Ever get weary? Ever need some encouragement? I do.

I’ve never found renewal or encouragement by focusing on hard circumstances, but when I turn my face to Him, He comforts me.

I’m thankful for the verses that tell us Jesus was a man of sorrows, acquainted with grief; I’m thankful that we have hope beyond this life and these bodies. Take a look at Isaiah 53:2-12.

Sometimes I feel discouraged by the idea that my life’s potential has been diminished by a neurological condition.

God has, over the years, shown me that this thinking is not accurate in His economy. Still it can be discouraging to have fewer opportunities to use the skills and gifts He’s given me.

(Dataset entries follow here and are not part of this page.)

(** The listing filter agrees with the per-resource decision: a caller who
    is not an administrator is listed exactly the identifiers on which they are
    permitted to read, and only administrators list everything. *)
Theorem ListAccessibleIDs_agrees now s rt st ids all :
  authz_ListAccessibleIDs now s rt st = Ok (ids, all) ->
  all = IsAdmin s
  /\ (all = false -> forall id, id ∈ ids <-> permitted now s rt id Read st)
  /\ (all = false -> forall id, locate (sub_TenantID s) rt id st = Ok tt ->
        is_ok (as_GrantsOnResource (sub_TenantID s) rt id st) = true ->
        id ∈ ids <-> authz_Check now s rt id Read st = Ok tt).
Proof.
  intros Hl. assert (Hv : ValidResourceType rt = true)
    by (unfold authz_ListAccessibleIDs in Hl; by destruct (ValidResourceType rt)).
  apply accessible_permitted in Hl as [Hall Hids]. split; [done|].
  assert (Hid : all = false -> forall id, id ∈ ids <-> permitted now s rt id Read st)
    by (intros -> id; by rewrite <- Hids, orb_false_l, bool_decide_eq_true).
  split; [done|]. intros Ha id Hl Hok. rewrite (Hid Ha).
  unfold authz_Check. rewrite Hv. simpl. unfold resolve. rewrite Hl. simpl.
  destruct (as_GrantsOnResource _ _ _ _) as [gs'|] eqn:Hg'; [|done]. simpl.
  destruct (authz_decide now s gs') as [[p rel] src] eqn:Hd. simpl.
  rewrite <- (allowed_permitted _ _ _ _ _ _ _ Hg').
  rewrite <- (decision_allowed _ _ _ _ _ _ _ (decide_decision _ _ _ _ _ _ Hd)).
  destruct (Has p Read); naive_solver.
Qed.
End decisions.

(** ** Witnesses: an owner shares an issuer with a colleague *)
Module AuthzSample.
#[local] Existing Instance std_runtime.

Definition alice : Subjects := mkSubjects "t1" "alice" [] "".
Definition bob : Subjects := mkSubjects "t1" "bob" ["ops"] "".
Definition shared_store : Mem :=
  (authz_GrantOwner "g1" "t1" IssuerType "i1" "alice" sample_store).2.
Definition to_ops : GrantInput := mkGrantInput IssuerType "i1" SubjectRole "ops" Editor (Some 900).
Definition granted_store : Mem := (authz_Grant 100 "g2" alice to_ops shared_store).2.
Definition ops_grant : Grant :=
  mkGrant "g2" "t1" "issuer" "i1" "role" "ops" "editor" (Some "alice") 100 (Some 900).

Definition alice_grant : Grant :=
  mkGrant "g1" "t1" "issuer" "i1" "user" "alice" "owner" (Some "alice") 100 None.

Lemma sample_no_grants x : ~ mem_held sample_store x.
Proof. intros [k Hk]. change (m_Grants sample_store) with (∅ : gmap string Grant) in Hk.
  by rewrite lookup_empty in Hk. Qed.
Lemma shared_spec : mem_grants_inv shared_store
  /\ forall x, mem_held shared_store x <-> x = alice_grant.
Proof.
  destruct (mem_upsert_spec (alice_grant <| grt_GrantedAt := 0 |>) sample_store alice_grant
              shared_store) as (Hi & _ & _ & _ & Hx).
  - split; [apply keyed_empty|apply uniq_empty].
  - by intros x ?%sample_no_grants.
  - vm_compute. reflexivity.
  - split; [exact Hi|]. intros x. rewrite Hx. pose proof (sample_no_grants x). tauto.
Qed.
Lemma granted_run : authz_Grant 100 "g2" alice to_ops shared_store = (Ok ops_grant, granted_store).
Proof. vm_compute. reflexivity. Qed.

Lemma Check_sound_complete_witness :
  authz_Check 200 bob IssuerType "i1" Use granted_store = Ok tt
  /\ permitted 200 bob IssuerType "i1" Use granted_store
  /\ authz_Check 900 bob IssuerType "i1" Use granted_store = Err authz_ErrForbidden.
Proof.
  split; [vm_compute; reflexivity|]. split; [|vm_compute; reflexivity].
  apply (Check_sound_complete 200 bob IssuerType "i1" Use granted_store).
  vm_compute. reflexivity.
Defined.
Lemma Effective_strongest_witness :
  exists p rel src, authz_Effective 200 bob IssuerType "i1" granted_store = Ok (p, rel, src)
    /\ rel = Editor /\ (Has p Use = true <-> permitted 200 bob IssuerType "i1" Use granted_store).
Proof.
  eexists _, _, _. split; [vm_compute; reflexivity|]. split; [reflexivity|].
  eapply Effective_strongest. vm_compute. reflexivity.
Defined.
Lemma Grant_no_escalation_witness :
  permitted 100 alice IssuerType "i1" Write shared_store.
Proof. apply (Grant_no_escalation _ _ _ _ _ _ _ granted_run). vm_compute. reflexivity. Defined.
Lemma Grant_effective_witness : permitted 200 bob IssuerType "i1" Write granted_store.
Proof.
  refine (proj1 (Grant_effective 100 "g2" alice to_ops shared_store ops_grant granted_store
                   (proj1 shared_spec) _ granted_run) bob 200 Write eq_refl _ _).
  - intros x Hx%(proj2 shared_spec). subst x. discriminate.
  - vm_compute. reflexivity.
  - vm_compute. reflexivity.
Defined.
Lemma Revoke_removes_witness :
  exists st', authz_Revoke 100 alice "g1" shared_store = (Ok tt, st')
    /\ exists g, as_held shared_store g /\ grt_ID g = "g1" /\ ~ as_held st' g.
Proof.
  eexists. split; [vm_compute; reflexivity|].
  destruct (Revoke_removes (HL := mem_authz_laws) 100 alice "g1" shared_store
              (authz_Revoke 100 alice "g1" shared_store).2 (proj1 shared_spec))
    as (g & Hg & Hid & _ & _ & Hst).
  - vm_compute. reflexivity.
  - exists g. split; [exact Hg|]. split; [exact Hid|]. intros Hn. apply Hst in Hn. tauto.
Defined.
Lemma ListAccessibleIDs_agrees_witness :
  exists ids, authz_ListAccessibleIDs 200 bob IssuerType granted_store = Ok (ids, false)
    /\ ("i1" ∈ ids <-> permitted 200 bob IssuerType "i1" Read granted_store).
Proof.
  eexists. split; [vm_compute; reflexivity|].
  eapply (ListAccessibleIDs_agrees 200 bob IssuerType granted_store _ false); [|reflexivity].
  vm_compute. reflexivity.
Defined.
End AuthzSample.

Sometimes I miss looking healthy and fit, and a wheelchair or walker doesn’t make me look either. In fact, some people make assumptions about someone using such equipment and devalue them or write them off.

I miss doing counseling, writing trainings and workshops, and teaching groups. Last night I grieved some of the losses I face. However, I was so struck by the passage in Isaiah and noticed new things as I read the New Living Translation.

Our values needn’t be shaped by the world, but by the example of our Savior. Early in the chapter we read that there would be nothing beautiful or majestic about the Messiah’s appearance, nothing to attract us to Him. Verse 3 tells us that Jesus was despised and rejected—a man of sorrows, acquainted with deepest grief. Last night this verse comforted me as tears warmed my cheeks.

The next verse reminds us that it was our weaknesses He carried, it was our sorrows that weighed him down.

He suffered horrible abuse— Jesus was beaten and whipped, suffering ultimately for our wholeness and healing. He was pierced for our rebellion, and crushed for our sins. Jesus knew oppression and harsh treatment. Yet he never said a word.

Isaiah 53:8 really struck me because sometimes I feel sad that I will never have my own biological children. It says, “Unjustly condemned, he was led away.” (The footnote shares that in the Greek version it says: He was humiliated and received no justice. Compare Acts 8:33.) No one cared that Jesus died without descendants, that his life was cut short in midstream. (One Greek version reads: Who can speak of his descendants? For his life was taken from the earth.)

Isaiah 53:8 wraps up saying, “For he was struck down for the rebellion of my people.” The passage continues to speak to my heart. Imagine the Creator of the Universe, the Son of God, being mocked, crucified and buried as if he were a vile criminal. Imagine Isaiah prophesying these things would happen, and every detail being fulfilled.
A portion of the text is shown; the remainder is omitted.